Last weekend, ESPN Classic broadcast Game 7 of the 1965 World Serious. I was only able to catch the last couple of innings, but it was a treat to watch. (It's amazing how low key the Dodgers celebration was after the final out in comparison to the modern pile-on, and assorted fireworks.) I don't know why the network doesn't show more games from the early days of T.V. through the 1970s. (I'm sorry, but I have a hard time considering any game that has been played in the past five years "classic.") Football fans have been monumentally spoiled by NFL Films. You want to learn about Jim Brown or Sayers or the old Packer teams? It's all there for you.
But baseball fans who were born after 1970 don't have the same luxury. By all accounts the 1960s was an exciting era for the game, but I've rarely seen games from that period played on TV. (It's one of the reasons why Roger Angell is so important to our generation; his reporting gives you a good sense of the sights and sounds of the time.) The same goes for the game in the '70s. Hey, I'd like to watch McCovey, Bonds, Stargell and Dick Allen too. What about Sutter?

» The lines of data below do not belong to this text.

(* ===== verification/Fdr.v ===== *)
(** * Flight data records: [tpt-t-analytics/src/record.rs]

    The frames of the flight data recorder, the producer's handle, the storage
    thread and the offline parser.  The control loop and the storage thread run
    concurrently: [rec_step] is one action of either, [Produce] a whole call of
    the producer, [Writer] one access of the storage thread to what they share. *)

From stdpp Require Import strings.
From S2P Require Import Prelude Text Ring Cast Ser DirectIo.
From S2P Require Mux.

Notation IoError := Mux.IoError.

Definition MAX_PAYLOAD : nat := 512.

Module RecordKind.
Inductive RecordKind := Control | Imu | Gps | Telemetry | End_.

Definition as_u8 (k : RecordKind) : Z :=
  match k with Control => 0 | Imu => 1 | Gps => 2 | Telemetry => 3 | End_ => 255 end.

Definition from_u8 (v : Z) : option RecordKind :=
  if v =? 0 then Some Control
  else if v =? 1 then Some Imu
  else if v =? 2 then Some Gps
  else if v =? 3 then Some Telemetry
  else if v =? 255 then Some End_
  else None.

Lemma kind_of_as_u8 k : from_u8 (as_u8 k) = Some k.
Proof. by destruct k. Qed.

#[export] Instance eq_dec : EqDecision RecordKind.
Proof. solve_decision. Defined.
End RecordKind.
Import RecordKind (RecordKind).
#[export] Existing Instance RecordKind.eq_dec.

(** ** [FdrEntry] *)

Module Entry.

Record FdrEntry := {
  timestamp_ns : Z; payload_len : Z; kind_raw : Z; pad : Z; reserved : Z;
  payload_raw : list Z
}.

Definition widths : list nat := [8; 2; 1; 1; 4]%nat ++ replicate MAX_PAYLOAD 1%nat.
Definition fields (e : FdrEntry) : list Z :=
  [timestamp_ns e; payload_len e; kind_raw e; pad e; reserved e] ++ payload_raw e.
Definition of_fields (zs : list Z) : FdrEntry :=
  {| timestamp_ns := nth 0 zs 0; payload_len := nth 1 zs 0; kind_raw := nth 2 zs 0;
     pad := nth 3 zs 0; reserved := nth 4 zs 0; payload_raw := drop 5 zs |}.

#[export] Instance plain : PlainBytes FdrEntry.
Proof.
  refine (pod widths 8 fields of_fields _ _).
  - intros zs Hl. do 5 (destruct zs as [|? zs]; [discriminate|]). reflexivity.
  - intros v _. destruct v. reflexivity.
Defined.

Inductive RecordError :=
| Full
| PayloadTooLarge (got max : Z)
| Io (e : IoError).

(** [show] is the [Display] of [io::Error] *)
Definition fmt (show : IoError -> list Z) (e : RecordError) : list Z :=
  match e with
  | Full => ascii_bytes "FDR ring full: record dropped (non-blocking)"
  | PayloadTooLarge got max =>
      ascii_bytes "payload " ++ dec got ++ ascii_bytes " bytes exceeds MAX_PAYLOAD " ++ dec max
  | Io e => ascii_bytes "FDR I/O error: " ++ show e
  end.

Definition new (kind : RecordKind) (payload : list Z) (timestamp_ns : Z)
    : exec (result FdrEntry RecordError) :=
  if (MAX_PAYLOAD <? length payload)%nat then
    Ret (Err (PayloadTooLarge (Z.of_nat (length payload)) (Z.of_nat MAX_PAYLOAD)))
  else
    buf ← copy_from_slice (replicate MAX_PAYLOAD 0) 0 payload;
    Ret (Ok {| timestamp_ns := timestamp_ns;
               payload_len := wrap 16 (Z.of_nat (length payload));
               kind_raw := RecordKind.as_u8 kind; pad := 0; reserved := 0;
               payload_raw := buf |}).

Definition kind (e : FdrEntry) : option RecordKind := RecordKind.from_u8 (kind_raw e).

(** the slice panics on a length beyond the buffer *)
Definition payload (e : FdrEntry) : exec (list Z) :=
  range (payload_raw e) 0 (Z.to_nat (payload_len e)).

End Entry.
Import Entry (FdrEntry, RecordError).
#[export] Existing Instance Entry.plain.

(** A value from the first bytes of an unaligned slice. *)
Definition from_bytes_aligned {T} `{!PlainBytes T} (data : list Z) : option T :=
  if (length data <? size_of (T := T))%nat then None
  else Some (of_raw (take (size_of (T := T)) data)).

(** ** The producer *)

Section Recorder.
Context {Q F : Type} `{RQ : !BoundedFifo Q FdrEntry} `{RF : !RawFd F}.

Definition try_record (ring : Q) (kind : RecordKind) (payload : list Z) (timestamp_ns : Z)
    : exec (Q * result unit RecordError) :=
  e ← Entry.new kind payload timestamp_ns;
  match e with
  | Err err => Ret (ring, Err err)
  | Ok e =>
      '(ring, r) ← fifo_push ring e;
      match r with
      | Ok _ => Ret (ring, Ok tt)
      | Err _ => Ret (ring, Err Entry.Full)
      end
  end.

Definition try_control (ring : Q) (c : Cmd.ControlCommand Z) :=
  try_record ring RecordKind.Control (bytes_of c) (Cmd.timestamp_ns c).
Definition try_gps (ring : Q) (s : Telemetry.GpsSample) :=
  try_record ring RecordKind.Gps (bytes_of s) (Telemetry.gps_timestamp_ns s).
Definition try_telemetry (ring : Q) (s : Telemetry.TelemetryPacket) :=
  try_record ring RecordKind.Telemetry (bytes_of s) (Telemetry.tp_timestamp_ns s).
Definition try_imu (ring : Q) (s : Telemetry.ImuSample) :=
  try_record ring RecordKind.Imu (bytes_of s) (Telemetry.imu_timestamp_ns s).

Definition is_full (ring : Q) : bool := fifo_capacity ring <=? fifo_len ring.
Definition pending (ring : Q) : Z := fifo_len ring.
(** A grab returns for every buffer: it refuses an unconfigured camera and a short
    buffer without touching either, and otherwise writes the ramp over the
    required bytes and leaves the rest. *)
Lemma grab_total c buf info :
  exists c' buf' info' r, grab c buf info = Ret (c', buf', info', r) /\ length buf' = length buf /\
    match r with
    | Err _ => c' = c /\ buf' = buf /\ info' = info /\
        (cam_width c = 0 \/ Z.of_nat (length buf) < min_buffer_len (cam_format c) (cam_width c) (cam_height c))
    | Ok _ => cam_seq c' = wadd 64 (cam_seq c) 1 /\ fi_seq info' = cam_seq c' /\
        forall i, buf' !! i =
          if decide (Z.of_nat i < min_buffer_len (cam_format c) (cam_width c) (cam_height c))
          then Some (Z.of_nat i mod 251) else buf !! i
    end.
Proof.
  unfold grab. destruct (Z.eqb_spec (cam_width c) 0) as [E|E].
  { do 4 eexists. split; [reflexivity|]. split; [done|]. split_and!; auto. }
  set (n := min_buffer_len _ _ _). destruct (Z.ltb_spec (Z.of_nat (length buf)) n) as [Hl|Hl].
  { do 4 eexists. split; [reflexivity|]. split; [done|]. split_and!; auto. }
  unfold range. rewrite decide_True by lia. rewrite ret_bind, drop_0.
  do 4 eexists. split; [reflexivity|]. split.
  { rewrite length_app, length_imap, length_take, length_drop. lia. }
  split_and!; [done|done|]. intros i. destruct (decide (i < Z.to_nat n)%nat) as [Hi|Hi].
  - rewrite decide_True by lia. rewrite lookup_app_l by (rewrite length_imap, length_take; lia).
    rewrite list_lookup_imap, lookup_take_lt by done.
    destruct (lookup_lt_is_Some_2 buf i) as [b ->]; [lia|done].
  - rewrite decide_False by lia. rewrite lookup_app_r by (rewrite length_imap, length_take; lia).
    rewrite length_imap, length_take, lookup_drop. f_equal. lia.
Qed.

End NullCam.
#[export] Existing Instance NullCam.null_camera.

(** ** Register windows (mmio.rs) *)

Class Mmio (M : Type) := {
  read_u32 : M -> Z -> exec Z;
  write_u32 : M -> Z -> Z -> exec M
}.

Module BufMmio.

Record BufferMmio := { mem : list Z }.
Definition new (size : nat) : BufferMmio := {| mem := replicate size 0 |}.

Definition read (m : BufferMmio) (offset : Z) : exec Z :=
  b0 ← index (mem m) (Z.to_nat offset);
  b1 ← index (mem m) (Z.to_nat (wadd 64 offset 1));
  b2 ← index (mem m) (Z.to_nat (wadd 64 offset 2));
  b3 ← index (mem m) (Z.to_nat (wadd 64 offset 3));
  Ret (le_val [b0; b1; b2; b3]).

(** [self.mem[offset..offset + 4]]: the end may wrap and then lies before the start *)
Definition write (m : BufferMmio) (offset value : Z) : exec BufferMmio :=
  if wadd 64 offset 4 <? offset then Panic
  else
    l ← copy_from_slice (mem m) (Z.to_nat offset) (le_bytes 4 value);
    Ret {| mem := l |}.

#[export] Instance buffer_mmio : Mmio BufferMmio := {| read_u32 := read; write_u32 := write |}.

Lemma read_spec m o : 0 <= o -> o + 4 <= Z.of_nat (length (mem m)) < 2 ^ 64 ->
  read m o = Ret (le_val (take 4 (drop (Z.to_nat o) (mem m)))).
Proof.
  intros Ho Hl. unfold read, index.
  assert (E : forall k, 0 <= k < 4 -> Z.to_nat (wadd 64 o k) = (Z.to_nat o + Z.to_nat k)%nat).
  { intros k Hk. unfold wadd. rewrite wrap_id by (unfold uint; lia). lia. }
  rewrite !E by lia. destruct (drop (Z.to_nat o) (mem m)) as [|b0 [|b1 [|b2 [|b3 rest]]]] eqn:Ed;
    apply (f_equal length) in Ed as El; rewrite length_drop in El; simpl in El; try lia.
  assert (G : forall k, mem m !! (Z.to_nat o + k)%nat = (b0 :: b1 :: b2 :: b3 :: rest) !! k)
    by (intros k; by rewrite <- Ed, lookup_drop).
  pose proof (G 0%nat) as G0. rewrite Nat.add_0_r in G0. rewrite G0.
  change (Z.to_nat 1) with 1%nat. change (Z.to_nat 2) with 2%nat. change (Z.to_nat 3) with 3%nat.
  by rewrite (G 1%nat), (G 2%nat), (G 3%nat).
Qed.

(** A register reads back what was written, and no write disturbs a register it
    does not overlap. *)
Lemma mmio_roundtrip m o v : 0 <= o -> o + 4 <= Z.of_nat (length (mem m)) < 2 ^ 64 -> uint 32 v ->
  exists m', write m o v = Ret m' /\ length (mem m') = length (mem m) /\ read m' o = Ret v /\
    forall p, 0 <= p -> p + 4 <= Z.of_nat (length (mem m)) -> (p + 4 <= o \/ o + 4 <= p) -> read m' p = read m p.
Proof.
  intros Ho Hl Hv. unfold write, wadd. rewrite wrap_id by (unfold uint; lia).
  rewrite (proj2 (Z.ltb_ge _ _)) by lia. unfold copy_from_slice.
  rewrite length_le_bytes, decide_True by lia. rewrite ret_bind. eexists. split; [reflexivity|].
  cbn [mem]. assert (Ls : length (splice (mem m) (Z.to_nat o) (le_bytes 4 v)) = length (mem m))
    by (apply length_splice; rewrite length_le_bytes; lia).
  split; [done|]. split.
  - rewrite read_spec by (cbn [mem]; rewrite ?Ls; lia). cbn [mem]. unfold splice.
    rewrite drop_app_ge by (rewrite length_take; lia). rewrite length_take, Nat.min_l, Nat.sub_diag by lia.
    rewrite drop_0, (take_app_length' _ _ 4) by by rewrite length_le_bytes.
    by rewrite le_val_bytes_id.
  - intros p Hp Hpl Hd. rewrite !read_spec by (cbn [mem]; rewrite ?Ls; lia). cbn [mem]. f_equal. f_equal.
    apply list_eq. intros k. destruct (decide (k < 4)%nat); [|by rewrite !lookup_take_ge by lia].
    rewrite !lookup_take_lt, !lookup_drop by done. unfold splice. destruct Hd.
    + rewrite lookup_app_l by (rewrite length_take; lia). apply lookup_take_lt. lia.
    + rewrite !lookup_app_r by (rewrite ?length_take, ?length_le_bytes; lia).
      rewrite lookup_drop, length_take, length_le_bytes. f_equal. lia.
Qed.

End BufMmio.
#[export] Existing Instance BufMmio.buffer_mmio.
(** An event anywhere in a buffer is decoded to itself. *)
Theorem event_roundtrip pre e rest : event_ok e ->
  Evdev.decode_event (pre ++ event_bytes e ++ rest) (length pre) = Some e.
Proof.
  intros [H1 H2 H3 H4 H5]. unfold Evdev.decode_event, event_bytes.
  rewrite (proj2 (Nat.ltb_ge _ _))
    by (rewrite !length_app, !length_le_bytes; unfold EVENT_SIZE; lia).
  rewrite <- !app_assoc.
  rewrite rd_bytes by (apply wrap_uint; lia).
  set (b1 := le_bytes 8 (wrap 64 (Evdev.tv_sec e))). set (b2 := le_bytes 8 (wrap 64 (Evdev.tv_usec e))).
  set (b3 := le_bytes 2 (Evdev.kind e)). set (b4 := le_bytes 2 (Evdev.code e)).
  set (b5 := le_bytes 4 (wrap 32 (Evdev.value e))).
  assert (L1 : length b1 = 8%nat) by apply length_le_bytes.
  assert (L2 : length b2 = 8%nat) by apply length_le_bytes.
  assert (L3 : length b3 = 2%nat) by apply length_le_bytes.
  assert (L4 : length b4 = 2%nat) by apply length_le_bytes.
  replace (length pre + 8)%nat with (length (pre ++ b1)) by (rewrite length_app; lia).
  replace (length pre + 16)%nat with (length ((pre ++ b1) ++ b2)) by (rewrite !length_app; lia).
  replace (length pre + 18)%nat with (length (((pre ++ b1) ++ b2) ++ b3)) by (rewrite !length_app; lia).
  replace (length pre + 20)%nat with (length ((((pre ++ b1) ++ b2) ++ b3) ++ b4))
    by (rewrite !length_app; lia).
  rewrite !(app_assoc pre b1). unfold b2 at 1. rewrite rd_bytes by (apply wrap_uint; lia). fold b2.
  rewrite !(app_assoc (pre ++ b1) b2). unfold b3 at 1. rewrite field_bytes by done. fold b3.
  rewrite !(app_assoc ((pre ++ b1) ++ b2) b3). unfold b4 at 1. rewrite field_bytes by done. fold b4.
  rewrite !(app_assoc (((pre ++ b1) ++ b2) ++ b3) b4). unfold b5. rewrite field_bytes by (apply wrap_uint; lia).
  rewrite !to_signed_wrap by lia. by destruct e.
Qed.

(** ** Theorems *)

(** a tick over any source that keeps the interface *)
Lemma numeric_tick {S Q K} `{RS : !RawInputSource S} `{NS : !NumericSource S}
    `{RQ : !BoundedFifo Q (Cmd.ControlCommand f32)} `{HK : !Haptics.HapticSink K}
    (st : InputStage Q S K) l now :
  src_ok (source st) (scratch_report st) -> fifo_rep (ring st) l -> zone_ok (deadzone (map st)) ->
  exists st' o, tick st now = Ret (st', o) /\
    src_ok (source st') (scratch_report st') /\
    match o with
    | None => fifo_rep (ring st') l
    | Some cmd =>
        fifo_rep (ring st') (l ++ [cmd]) /\ Cmd.mode cmd = Some FullTeleop /\
        Cmd.is_ai_origin cmd = false /\ Cmd.timestamp_ns cmd = now /\ Cmd.seq cmd = 0 /\
        Forall (fun x => is_nan x = false) (Cmd.axes cmd) /\
        exists t, Cmd.axes cmd !! Slot.THROTTLE = Some t /\ fle f_zero t = true /\ fle t Map.one = true
    end.
Proof.
  intros Ha Hq Hz. unfold tick.
  destruct (poll_numeric _ _ Ha) as (s' & rep & b & -> & Ha' & Hnum). rewrite ret_bind. cbn beta iota.
  destruct b; cbn [negb].
  2:{ eexists _, None. split; [done|]. cbn [source ring haptics scratch_report]. done. }
  specialize (Hnum eq_refl). set (cmd0 := Cmd.with_timestamp _ now).
  destruct (apply_spec (map st) rep cmd0 eq_refl) as (r & p & y & t & -> & Ht & Hrpy).
  rewrite ret_bind. destruct (Ht (raw_num _ _ Hnum)) as (Htn & Ht0 & Ht1).
  destruct (Hrpy Hz Hnum) as (Hr & Hp & Hy).
  match goal with |- context [fifo_push (ring st) ?c] => set (cmd := c) end.
  change (negb (Z.land (Cmd.flags cmd) 2 =? 0)) with false. cbv iota.
  destruct (Z.lt_ge_cases (Z.of_nat (length l)) (fifo_capacity (ring st))) as [Hc|Hc].
  - destruct (fifo_push_ok _ _ cmd Hq Hc) as (q' & -> & Hq' & _). rewrite ret_bind.
    eexists _, (Some cmd). split; [done|]. cbn [source ring haptics scratch_report].
    split; [done|]. split; [done|]. split; [done|]. split; [done|]. split; [done|].
    split; [done|]. split.
    + unfold cmd. cbn [Cmd.axes Cmd.with_axes cmd0]. by repeat constructor.
    + by exists t.
  - rewrite (fifo_push_full _ _ cmd Hq Hc), ret_bind. by eexists _, None.
Qed.

(** No tick of the stage drives the haptic sinks: the flags it looks at are those of
    the command it has just zeroed. *)
Lemma tick_never_alerts {S Q K} `{RS : !RawInputSource S} `{RQ : !BoundedFifo Q (Cmd.ControlCommand f32)}
    `{HK : !Haptics.HapticSink K} (st st' : InputStage Q S K) now o :
  tick st now = Ret (st', o) -> haptics st' = haptics st.
Proof.
  unfold tick. intros ([[s rep] fresh] & _ & E)%bind_ret_inv. destruct fresh; cbn [negb] in E; [|by injection E as <- _].
  apply bind_ret_inv in E as (cmd & Ec & E). assert (Hf : Cmd.flags cmd = 0).
  { unfold Map.apply in Ec. do 5 (apply bind_ret_inv in Ec as (? & _ & Ec)). by injection Ec as <-. }
  rewrite Hf in E. apply bind_ret_inv in E as ([q r] & _ & E). by injection E as <- _.
Qed.

(** C25: from the device to the ring: whatever bytes the kernel delivers and
    whatever ranges it reported, a tick of the stage over an evdev device returns, as
    long as the device does not fill the read buffer of 64 events without end
    ([FiniteTraffic]; such a device holds the tick, [busy_device_holds_drain]).  With a dead
    zone that is a finite number for which one less the zone is not zero, the tick
    leaves the ring alone or appends one command, which is in full teleoperation, of
    human origin, stamped with the tick's time, has only numbers on its axes and a
    throttle between 0 and 1. *)
Theorem input_tick_safe {W Q K} `{OS : !EvdevOs W} `{FT : !FiniteTraffic W} `{RQ : !BoundedFifo Q (Cmd.ControlCommand f32)}
    `{HK : !Haptics.HapticSink K} (st : InputStage Q (W * LinuxEvdev.EvdevSource) K) l now :
  acc_ok (LinuxEvdev.acc (source st).2) -> fifo_rep (ring st) l -> zone_ok (deadzone (map st)) ->
  exists st' o, tick st now = Ret (st', o) /\
    acc_ok (LinuxEvdev.acc (source st').2) /\
    match o with
    | None => fifo_rep (ring st') l
    | Some cmd =>
        fifo_rep (ring st') (l ++ [cmd]) /\ Cmd.mode cmd = Some FullTeleop /\
        Cmd.is_ai_origin cmd = false /\ Cmd.timestamp_ns cmd = now /\ Cmd.seq cmd = 0 /\
        Forall (fun x => is_nan x = false) (Cmd.axes cmd) /\
        exists t, Cmd.axes cmd !! Slot.THROTTLE = Some t /\ fle f_zero t = true /\ fle t Map.one = true
    end.
Proof.
  intros Ha Hq Hz. destruct (numeric_tick (NS := evdev_numeric) st l now Ha Hq Hz) as (st' & o & E & Hs & H).
  exists st', o. split; [exact E|]. split; [exact Hs | exact H].
Qed.

(** the co-pilot hub gives control to one operator: the live one of lowest
    id, and authority to nobody else.  A heartbeat keeps an operator live for the
    timeout, a release ends it at once, and neither touches the other's slot. *)
Theorem one_operator_commands (h : CoPilot.CoPilotHub) (id : nat) t now :
  length (CoPilot.last_seen h) = MAX_OPERATORS -> length (CoPilot.released h) = MAX_OPERATORS ->
  (id < MAX_OPERATORS)%nat ->
  (forall i, CoPilot.effective_operator h now = Some i <->
     (i < MAX_OPERATORS)%nat /\ CoPilot.live h i now = true /\
     forall j, (j < i)%nat -> CoPilot.live h j now = false) /\
  (forall i j, CoPilot.authority_for h i now = f32_of_Z 1 -> i <> j ->
     CoPilot.authority_for h j now = f_zero) /\
  CoPilot.live (CoPilot.heartbeat h id t) id now = (ssub now t <=? CoPilot.timeout_ns h) /\
  CoPilot.live (CoPilot.release h id) id now = false /\
  (forall j, j <> id -> CoPilot.live (CoPilot.heartbeat h id t) j now = CoPilot.live h j now /\
                        CoPilot.live (CoPilot.release h id) j now = CoPilot.live h j now).
Proof.
  intros Hl Hr Hid. split; [intros i; apply effective_spec|]. split.
  { intros i j. unfold CoPilot.authority_for.
    destruct (CoPilot.effective_operator h now) as [o|]; [|done].
    destruct (Nat.eqb_spec o i) as [->|]; [|done]. intros _ Hne.
    by rewrite (proj2 (Nat.eqb_neq i j) Hne). }
  destruct h as [ls rs tm]. cbn [CoPilot.last_seen CoPilot.released] in Hl, Hr.
  destruct ls as [|a [|b [|]]]; try discriminate. destruct rs as [|x [|y [|]]]; try discriminate.
  unfold MAX_OPERATORS in Hid. destruct id as [|[|]]; [| |lia].
  - split; [reflexivity|]. split; [reflexivity|]. intros [|[|j]] Hj; [lia | split; reflexivity | split; reflexivity].
  - split; [reflexivity|]. split; [reflexivity|]. intros [|[|j]] Hj; [split; reflexivity | lia | split; reflexivity].
Qed.

(** the entries other than [k] do not change *)
Lemma lookup_opt_insert {A} (l : list A) (o : option A) i k : i <> k ->
  match o with Some c => <[i := c]> l | None => l end !! k = l !! k.
Proof. intros Hik. destruct o; [by apply list_lookup_insert_ne | done]. Qed.

(** the hat switch is calibrated with another axis's range: on a device that
    reports no rudder, whatever range it reports for the hat, pushing the hat fully
    right moves its axis by less than a thousandth. *)
Theorem hat_is_dead {W} `{OS : !EvdevOs W} (w w' : W) path s :
  (forall (w : W) fd, (dev_abs w fd (LinuxEvdev.eviocg_abs ABS_RUDDER)).2 = None) ->
  LinuxEvdev.open w path = (w', Ok s) ->
  exists a x, Evdev.push_abs (LinuxEvdev.acc s) ABS_HAT0X 1 = Ret (a, true) /\
    Evdev.axes a !! Slot.LAT_X = Some x /\ fle f_zero x = true /\ fle x (f32_lit 1 1000) = true.
Proof.
  intros Hno. unfold LinuxEvdev.open. case_bool_decide; [done|].
  destruct (dev_open w path) as [w1 [fd|e]]; [|done].
  destruct (dev_id w1 fd) as [w2 id]. destruct (default (0, 0) id) as [vid pid].
  destruct (LinuxEvdev.calibrate _ _ _ _ _) as [w3 c] eqn:E. intros [= _ <-].
  assert (Hc : c !! 4%nat = Some (-1023, 1023)).
  { unfold LinuxEvdev.CAL_CODES in E. cbn [LinuxEvdev.calibrate Nat.min] in E.
    repeat match type of E with context [dev_abs ?x fd ?r] =>
      let Er := fresh "Er" in let w := fresh "w" in let o := fresh "o" in
      pose proof (Hno x fd) as Er;
      destruct (dev_abs x fd r) as [w o]; cbn [snd] in Er end.
    injection E as _ <-. subst. rewrite !lookup_opt_insert by done. by destruct o. }
  unfold Evdev.push_abs. cbn [LinuxEvdev.acc Evdev.calib].
  change (Evdev.slot_of ABS_HAT0X) with (Some (Slot.LAT_X, false)).
  unfold index. change (Nat.min Slot.LAT_X 7) with 4%nat. rewrite Hc, ret_bind.
  eexists _, _. split; [vm_compute; reflexivity|]. split; [reflexivity|].
  split; vm_compute; reflexivity.
Qed.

While I doubt that we'll see a change in this sorry state of affairs anytime soon, we should be thankful for the morsels that we are given. Rich Lederer, who grew up watching those Dodger teams in the '60s, caught the Dodgers-Twins game over the weekend, and has written a terrific appreciation of the Serious and Koufax's performance in it. He also critiques the sabermetric evaluation of Koufax's career. A good read on a cold day for sure.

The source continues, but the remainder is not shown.